Author_Institution :
Macquarie Univ., North Ryde, NSW, Australia
Abstract :
The ability to predict whether people will experience anxiety is important for recruitment and selection in highly-stressful professions. Using a virtual reality environment (VRE) can provide a tool to predict whether a person will experience anxiety. This paper reports several regression models which suggest observed and self-reported measures of anxiety during and after immersion in a VRE can be used to predict an individual´s anxiety response to a simulated stressful environment. We found that respiration was a poor predictor of anxiety, but that cardiac activity accounted for around 39% of variance in self-reported anxiety responses using a four point scale. In contrast, responses from the simulator sickness questionnaire (SSQ) accounted for 98% of variance in anxiety responses. However, only four out of eighteen measures in the SSQ made a significant contribution to the model.

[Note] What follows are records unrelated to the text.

Lemma binarize_foreground (threshold p : Z) :
  binarize threshold p = 0%Z <-> (p < threshold)%Z.
Proof.
  unfold binarize. destruct (p <? threshold)%Z eqn:E.
  - apply Z.ltb_lt in E. tauto.
  - apply Z.ltb_ge in E. split; [discriminate | lia].
Qed.

(** A pixel of the thresholded image is foreground exactly when its gray
    level is below the threshold; so raising the threshold keeps every
    foreground pixel, and the size of the image is kept. *)
Theorem threshold_image_foreground (image : GrayImage) (threshold : Z) :
  (forall y x row p,
     nth_error (gray image) (Z.to_nat y) = Some row ->
     nth_error row (Z.to_nat x) = Some p ->
     (pixel_at (threshold_image image threshold) y x = 0%Z <-> (p < threshold)%Z))
  /\ (forall threshold' y x, (threshold <= threshold')%Z ->
        pixel_at (threshold_image image threshold) y x = 0%Z ->
        pixel_at (threshold_image image threshold') y x = 0%Z)
  /\ width (threshold_image image threshold) = gray_width image
  /\ height (threshold_image image threshold) = gray_height image
  /\ (wf_gray image -> wf_grid (threshold_image image threshold)).
Proof.
  split; [|split; [|split; [|split]]]; try reflexivity.
  - intros y x row p Hrow Hp. rewrite pixel_at_threshold, Hrow, Hp.
    apply binarize_foreground.
  - intros t' y x Ht. rewrite !pixel_at_threshold.
    destruct (nth_error (gray image) (Z.to_nat y)) as [row|]; [|discriminate].
    destruct (nth_error row (Z.to_nat x)) as [p|]; [|discriminate].
    rewrite !binarize_foreground. lia.
  - intros (Hw & Hh & Hlen & Hrows). unfold wf_grid, threshold_image. simpl.
    repeat split; try assumption.
    + now rewrite length_map.
    + apply Forall_map. eapply Forall_impl; [|exact Hrows].
      intros row Hrow. simpl. now rewrite length_map.
Qed.

Lemma threshold_image_foreground_witness :
  pixel_at (threshold_image gray_sample 128) 0 0 = 0%Z
  /\ pixel_at (threshold_image gray_sample 200) 0 0 = 0%Z.
Proof.
  assert (H0 : pixel_at (threshold_image gray_sample 128) 0 0 = 0%Z).
  { apply (proj1 (threshold_image_foreground gray_sample 128) 0%Z 0%Z
             [10; 200]%Z 10%Z eq_refl eq_refl).
    reflexivity. }
  split; [exact H0|].
  apply (proj1 (proj2 (threshold_image_foreground gray_sample 128)) 200%Z 0%Z 0%Z).
  - vm_compute. discriminate.
  - exact H0.
Defined.

Lemma gray_in_range (image : GrayImage) (y x : Z) :
  wf_gray image -> (0 <= y < gray_height image)%Z -> (0 <= x < gray_width image)%Z ->
  exists row p, nth_error (gray image) (Z.to_nat y) = Some row /\
                nth_error row (Z.to_nat x) = Some p.
Proof.
  intros (Hw & Hh & Hlen & Hrows) Hy Hx.
  destruct (nth_error (gray image) (Z.to_nat y)) as [row|] eqn:E.
  2:{ apply nth_error_None in E. lia. }
  rewrite Forall_forall in Hrows.
  assert (Hrow : Z.of_nat (List.length row) = gray_width image)
    by (apply Hrows; eapply nth_error_In; eauto).
  destruct (nth_error row (Z.to_nat x)) as [p|] eqn:E'.
  2:{ apply nth_error_None in E'. lia. }
  now exists row, p.
Qed.

Lemma gray_level_at (image : GrayImage) (ny nx : nat) (row : list Z) (p : Z) :
  gray_levels image ->
  nth_error (gray image) ny = Some row -> nth_error row nx = Some p ->
  (0 <= p <= 255)%Z.
Proof.
  intros H Hrow Hp. unfold gray_levels in H. rewrite Forall_forall in H.
  specialize (H row (nth_error_In _ _ Hrow)). rewrite Forall_forall in H.
  exact (H p (nth_error_In _ _ Hp)).
Qed.



(** ** The orchestrator *)

Lemma run_ok_cell (g : PixelGrid) (c : Constraints) (ps : Q) (cell : list Rectangle) :
  bitmap_to_stacked_logo g c ps = Ok cell ->
  cell = emitted (pass_A g c ps) ++ emitted (pass_B g c ps)
         ++ logo_rect g c ps :: emitted (pass_D g c ps).
Proof.
  intros H. destruct (outcome_cases (pass_B g c ps)) as [HB|[e HB]].
  - unfold bitmap_to_stacked_logo in H.
    rewrite (synthesize_ok g c ps HB) in H. simpl in H. congruence.
  - unfold bitmap_to_stacked_logo, synthesize in H.
    rewrite outcome_bind_ok in H by apply pass_A_returns.
    rewrite (outcome_bind_raise _ _ e HB) in H. discriminate.
Qed.



(** ** How many squares Pass A adds *)


(** ** The via layers that are read *)

Lemma for_each_ext {A : Type} (body body' : A -> Gen unit) (xs : list A) :
  (forall a, In a xs -> body a = body' a) ->
  for_each xs body = for_each xs body'.
Proof.
  induction xs as [|a rest IH]; simpl; intros H; [reflexivity|].
  rewrite (H a) by now left.
  rewrite IH by (intros b Hb; apply H; now right). reflexivity.
Qed.

(** Only the via layers at ordinals below the number of metal layers are
    read: replacing the via layers by others that agree with them at these
    ordinals changes neither the cell nor the outcome of the run. *)
Theorem vias_beyond_metals_unused (g : PixelGrid) (c : Constraints) (ps : Q)
    (vias : list ViaSpec) :
  (forall i, (i < List.length (metal_layers c))%nat ->
             nth_error vias i = nth_error (via_layers c) i) ->
  synthesize g (with_vias c vias) ps = synthesize g c ps
  /\ bitmap_to_stacked_logo g (with_vias c vias) ps
     = bitmap_to_stacked_logo g c ps.
Proof.
  intros H.
  assert (HB : pass_B g (with_vias c vias) ps = pass_B g c ps).
  { unfold pass_B. simpl.
    apply for_each_ext. intros y _. apply for_each_ext. intros x _.
    unfold pixel_fill. destruct (pixel_at g y x =? 0)%Z; [|reflexivity].
    destruct (pixel_box g ps y x) as [[[px0 py0] px1] py1]. simpl.
    apply for_each_ext. intros [i m] Him. apply in_enumerate in Him.
    unfold pixel_layer, via_stack. simpl.
    rewrite H; [reflexivity|].
    apply nth_error_Some. congruence. }
  assert (HS : synthesize g (with_vias c vias) ps = synthesize g c ps).
  { unfold synthesize. rewrite HB. reflexivity. }
  split; [exact HS|].
  unfold bitmap_to_stacked_logo. now rewrite HS.
Qed.

Lemma vias_beyond_metals_unused_witness :
  bitmap_to_stacked_logo single_pixel
    (with_vias (mkConstraints [metal_half] [via_default; via_flat] None [])
               [via_default]) 1
  = bitmap_to_stacked_logo single_pixel
      (mkConstraints [metal_half] [via_default; via_flat] None []) 1.
Proof.
  assert (H : forall i,
    (i < List.length (metal_layers
           (mkConstraints [metal_half] [via_default; via_flat] None [])))%nat ->
    nth_error [via_default] i
    = nth_error (via_layers
        (mkConstraints [metal_half] [via_default; via_flat] None [])) i).
  { intros [|i] Hi; [reflexivity|]. simpl in Hi. lia. }
  exact (proj2 (vias_beyond_metals_unused single_pixel
                  (mkConstraints [metal_half] [via_default; via_flat] None [])
                  1 [via_default] H)).
Defined.

(** ** The layer names *)

Lemma insert_sorted_perm (a : Z * string) (l : list (Z * string)) :
  Permutation (insert_sorted a l) (a :: l).
Proof.
  induction l as [|b rest IH]; simpl; [reflexivity|].
  destruct (fst a <=? fst b)%Z; [reflexivity|].
  rewrite IH. apply perm_swap.
Qed.

Lemma sort_pairs_perm (l : list (Z * string)) : Permutation (sort_pairs l) l.
Proof.
  induction l as [|a rest IH]; simpl; [reflexivity|].
  rewrite insert_sorted_perm. now constructor.
Qed.

Lemma insert_sorted_sorted (a : Z * string) (l : list (Z * string)) :
  StronglySorted (fun p q => (fst p <= fst q)%Z) l ->
  StronglySorted (fun p q => (fst p <= fst q)%Z) (insert_sorted a l).
Proof.
  induction l as [|b rest IH]; simpl; intros H.
  - constructor; constructor.
  - inversion H as [|b' rest' Hrest Hb]; subst.
    destruct (fst a <=? fst b)%Z eqn:E.
    + apply Z.leb_le in E. constructor; [exact H|].
      constructor; [exact E|].
      eapply Forall_impl; [|exact Hb]. intros q Hq. simpl in *. lia.
    + apply Z.leb_gt in E. constructor; [now apply IH|].
      apply (Permutation_Forall (Permutation_sym (insert_sorted_perm a rest))).
      constructor; [lia | exact Hb].
Qed.

Lemma sort_pairs_sorted (l : list (Z * string)) :
  StronglySorted (fun p q => (fst p <= fst q)%Z) (sort_pairs l).
Proof.
  induction l as [|a rest IH]; simpl; [constructor|].
  now apply insert_sorted_sorted.
Qed.

Lemma keyed_some (key : string -> option Z) (ks : list string)
    (l : list (Z * string)) :
  keyed key ks = Some l ->
  map snd l = ks /\ Forall (fun p => key (snd p) = Some (fst p)) l.
Proof.
  revert l. induction ks as [|k rest IH]; simpl; intros l H.
  - inversion H. split; constructor.
  - destruct (key k) as [z|] eqn:Ek; [|discriminate].
    destruct (keyed key rest) as [l'|]; [|discriminate].
    inversion H; subst. destruct (IH l' eq_refl) as [Hm Hf].
    split; [simpl; now rewrite Hm | now constructor].
Qed.

Lemma keyed_none_iff (key : string -> option Z) (ks : list string) :
  keyed key ks = None <-> exists k, In k ks /\ key k = None.
Proof.
  induction ks as [|k rest IH]; simpl.
  - split; [discriminate | now intros (k & [] & _)].
  - destruct (key k) as [z|] eqn:Ek.
    + destruct (keyed key rest) as [l|].
      * split; [discriminate|].
        intros (k' & [<-|Hin] & Hk); [congruence|].
        destruct IH as [_ IH'].
        specialize (IH' (ex_intro _ k' (conj Hin Hk))). discriminate.
      * split; [|reflexivity]. intros _.
        destruct IH as [IH' _]. destruct (IH' eq_refl) as (k' & Hin & Hk).
        exists k'. split; [now right | exact Hk].
    + split; [|reflexivity]. intros _. exists k. split; [now left | exact Ek].
Qed.

Lemma sorted_names (key : string -> option Z) (l : list (Z * string)) :
  Forall (fun p => key (snd p) = Some (fst p)) l ->
  StronglySorted (fun p q => (fst p <= fst q)%Z) l ->
  StronglySorted (key_le key) (map snd l).
Proof.
  induction l as [|p rest IH]; simpl; intros Hk Hs; [constructor|].
  inversion Hk as [|p' rest' Hp Hrest]; subst.
  inversion Hs as [|p' rest' Hs' Hle]; subst.
  constructor; [now apply IH|].
  apply Forall_map. rewrite Forall_forall in *.
  intros q Hq. exists (fst p), (fst q).
  split; [exact Hp|]. split; [now apply Hrest | now apply Hle].
Qed.

Lemma sorted_by_selection (select : string -> bool) (key : string -> option Z)
    (keys : list string) :
  sorted_selection select key keys (sorted_by key (filter select keys)).
Proof.
  unfold sorted_selection, sorted_by.
  destruct (keyed key (filter select keys)) as [l|] eqn:E.
  - split.
    + split; [discriminate|].
      intros (k & Hin & Hs & Hk).
      assert (H : keyed key (filter select keys) = None).
      { apply keyed_none_iff. exists k. split; [|exact Hk].
        apply filter_In. now split. }
      congruence.
    + intros l' Hl. inversion Hl; subst.
      destruct (keyed_some key _ l E) as [Hm Hf].
      split.
      * rewrite <- Hm. apply Permutation_map. apply sort_pairs_perm.
      * apply sorted_names; [|apply sort_pairs_sorted].
        apply (Permutation_Forall (Permutation_sym (sort_pairs_perm l))).
        exact Hf.
  - split; [|discriminate].
    split; [|reflexivity]. intros _.
    apply keyed_none_iff in E. destruct E as (k & Hin & Hk).
    apply filter_In in Hin. destruct Hin as [Hin Hs]. now exists k.
Qed.

(** The metal, via and exclusion names of lines 42-54, whatever Python's
    [int] and [isdigit] do: each selection fails exactly when one of the
    names it selects has no number, and otherwise it returns the selected
    names, each as often as it occurs, in ascending order of their numbers
    (not of their spelling). *)
Theorem layer_names_sorted (int_of : string -> option Z)
    (isdigit : string -> bool) (keys : list string) :
  sorted_selection is_metal (metal_number int_of) keys
                   (metal_layer_keys int_of keys)
  /\ sorted_selection is_via (via_number int_of) keys
                      (via_layer_keys int_of keys)
  /\ sorted_selection (is_DMxEXCL isdigit) (DMxEXCL_number int_of) keys
                      (DMxEXCL_layer_keys int_of isdigit keys).
Proof.
  split; [|split]; apply sorted_by_selection.
Qed.

Lemma layer_names_sorted_witness :
  Permutation ["metal1"; "metal2"; "metal10"]%string
              (filter is_metal ["via1"; "metal2"; "metal10"; "logo"; "metal1"]%string).
Proof.
  apply (proj2 (proj1 (layer_names_sorted int_of_digits (fun _ => true)
                         ["via1"; "metal2"; "metal10"; "logo"; "metal1"]%string))
           ["metal1"; "metal2"; "metal10"]%string).
  reflexivity.
Defined.

(** A name that starts with the metal prefix and has no number, such as
    the name made of the prefix alone when [int] rejects the empty string,
    makes the selection of the metal layers fail. *)
Example metal_name_without_number :
  metal_layer_keys int_of_digits ["metal1"; "metal"; "via1"]%string = None
  /\ metal_layer_keys int_of_digits ["metal1"; "metal2"; "via1"]%string
     = Some ["metal1"; "metal2"]%string.
Proof. split; reflexivity. Qed.
(** * Container Kit MCP command-line front end ([src/apps/cli.ts])

    A shallow embedding of the option validator [validateOptions], of the
    mode dispatcher [main] with its four modes, of the signal handler
    [shutdown] and of the start-up failure handler, together with the
    properties the specification states about them.

    Conventions.
    - JavaScript strings are [string]; the text of a template literal is
      built with [+:+].
    - Effects are explicit: a computation takes the process state and gives
      back how it completed (normally, by a thrown value, or by
      [process.exit]), the new state and the events it emitted, oldest first.
    - Code that lives outside [cli.ts] (the configuration constructor, the
      server class, the file system, child processes) is a [World] of
      operations that either return or throw. *)

From Stdlib Require Import String Ascii List ZArith Bool Lia DecimalString Permutation Sorted.
From Stdlib Require QArith Qround.
From stdpp Require Import gmap strings.
Import ListNotations.
Open Scope string_scope.
Open Scope list_scope.

(** ** Fragments of the JavaScript runtime the file relies on *)

Module JS.

(** A line feed, the [\n] of the source's string literals. *)
Definition nl : string := String "010"%char EmptyString.

(** Numbers as [parseInt] produces them: an integer, [NaN], or an
    infinity. *)
Inductive number : Type :=
| NaN
| Infinity (negative : bool)
| Int (z : Z).

(** [n < k] and [n > k] against an integer literal [k]; every comparison
    with [NaN] is false. *)
Definition lt (n : number) (k : Z) : bool :=
  match n with
  | NaN => false
  | Infinity negative => negative
  | Int z => (z <? k)%Z
  end.

Definition gt (n : number) (k : Z) : bool :=
  match n with
  | NaN => false
  | Infinity negative => negb negative
  | Int z => (z >? k)%Z
  end.

(** [ToString] on numbers (decimal digits; the runtime switches to
    exponent notation from 10^21 on). *)
Definition Number_toString (n : number) : string :=
  match n with
  | NaN => "NaN"
  | Infinity negative => if negative then "-Infinity" else "Infinity"
  | Int z => NilZero.string_of_int (Z.to_int z)
  end.

Definition Nat_toString (n : nat) : string :=
  NilZero.string_of_uint (Nat.to_uint n).

(** [ToBoolean], for the kinds of value a parsed option can hold.
    [undefined] is [None]. *)
Class Truthy (A : Type) := truthy : A -> bool.

#[export] Instance truthy_bool : Truthy bool := fun b => b.

#[export] Instance truthy_string : Truthy string :=
  fun s => match s with EmptyString => false | String _ _ => true end.

#[export] Instance truthy_number : Truthy number :=
  fun n =>
    match n with
    | NaN => false
    | Infinity _ => true
    | Int z => negb (z =? 0)%Z
    end.

#[export] Instance truthy_option {A} `{Truthy A} : Truthy (option A) :=
  fun o => match o with Some a => truthy a | None => false end.

(** The value of [x] in a position guarded by [if (x)]: present only when
    [x] is truthy. *)
Definition guarded {A} `{Truthy A} (o : option A) : option A :=
  match o with
  | Some a => if truthy a then Some a else None
  | None => None
  end.

(** [x || d] for a possibly undefined string [x]. *)
Definition or_else (o : option string) (d : string) : string :=
  match guarded o with Some s => s | None => d end.

(** A possibly undefined string inside a template literal. *)
Definition interpolate (o : option string) : string :=
  match o with Some s => s | None => "undefined" end.

(** [s.includes(sub)]. *)
Fixpoint String_includes (s sub : string) : bool :=
  String.prefix sub s ||
  match s with
  | EmptyString => false
  | String _ rest => String_includes rest sub
  end.

(** [arr.includes(x)] on an array of strings, [x] possibly undefined. *)
Definition Array_includes (arr : list string) (x : option string) : bool :=
  match x with
  | Some s => existsb (String.eqb s) arr
  | None => false
  end.

(** [arr.join(sep)]. *)
Definition Array_join (arr : list string) (sep : string) : string :=
  String.concat sep arr.

(** [arr.push(x)]. *)
Definition push {A} (arr : list A) (x : A) : list A := arr ++ [x].

(** [s.repeat(n)]. *)
Fixpoint String_repeat (s : string) (n : nat) : string :=
  match n with
  | O => EmptyString
  | S n' => s +:+ String_repeat s n'
  end.

(** [s.padEnd(n)]: spaces are appended up to length [n]. *)
Definition String_padEnd (s : string) (n : nat) : string :=
  s +:+ String_repeat " " (n - String.length s).

(** [s.toUpperCase()] on the ASCII letters; other characters are kept. *)
Definition upper_ascii (c : ascii) : ascii :=
  let n := nat_of_ascii c in
  if (97 <=? n)%nat && (n <=? 122)%nat then ascii_of_nat (n - 32) else c.

Fixpoint String_toUpperCase (s : string) : string :=
  match s with
  | EmptyString => EmptyString
  | String c rest => String (upper_ascii c) (String_toUpperCase rest)
  end.

(** *** Plain objects used as string-keyed maps

    An object created by the literal [{}] is the list of its own
    properties in creation order; what it does not own it inherits from
    [Object.prototype]. *)

Definition Obj (V : Type) : Type := list (string * V).

Definition objectPrototypeKeys : list string :=
  [ "constructor"; "__defineGetter__"; "__defineSetter__"; "hasOwnProperty";
    "__lookupGetter__"; "__lookupSetter__"; "isPrototypeOf";
    "propertyIsEnumerable"; "toString"; "valueOf"; "__proto__";
    "toLocaleString" ].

The implication for predicting an individual´s anxiety responses using self-report or physiological measures is discussed.
Keywords :
neurophysiology; psychology; virtual reality; anxiety; autonomic nervous system factors; cardiac activity; cybersickness; regression model; simulator sickness questionnaire; virtual reality environment; Acceleration; Autonomic nervous system; Biomedical monitoring; Predictive models; Psychology; Recruitment; Stress measurement; Transducers; Virtual environment; Virtual reality; cybersickness; respiration; virtual reality;
Conference_Titel :
Virtual Systems and Multimedia, 2009. VSMM '09. 15th International Conference on
Conference_Location :
Vienna
Print_ISBN :
978-0-7695-3790-0
DOI :
10.1109/VSMM.2009.16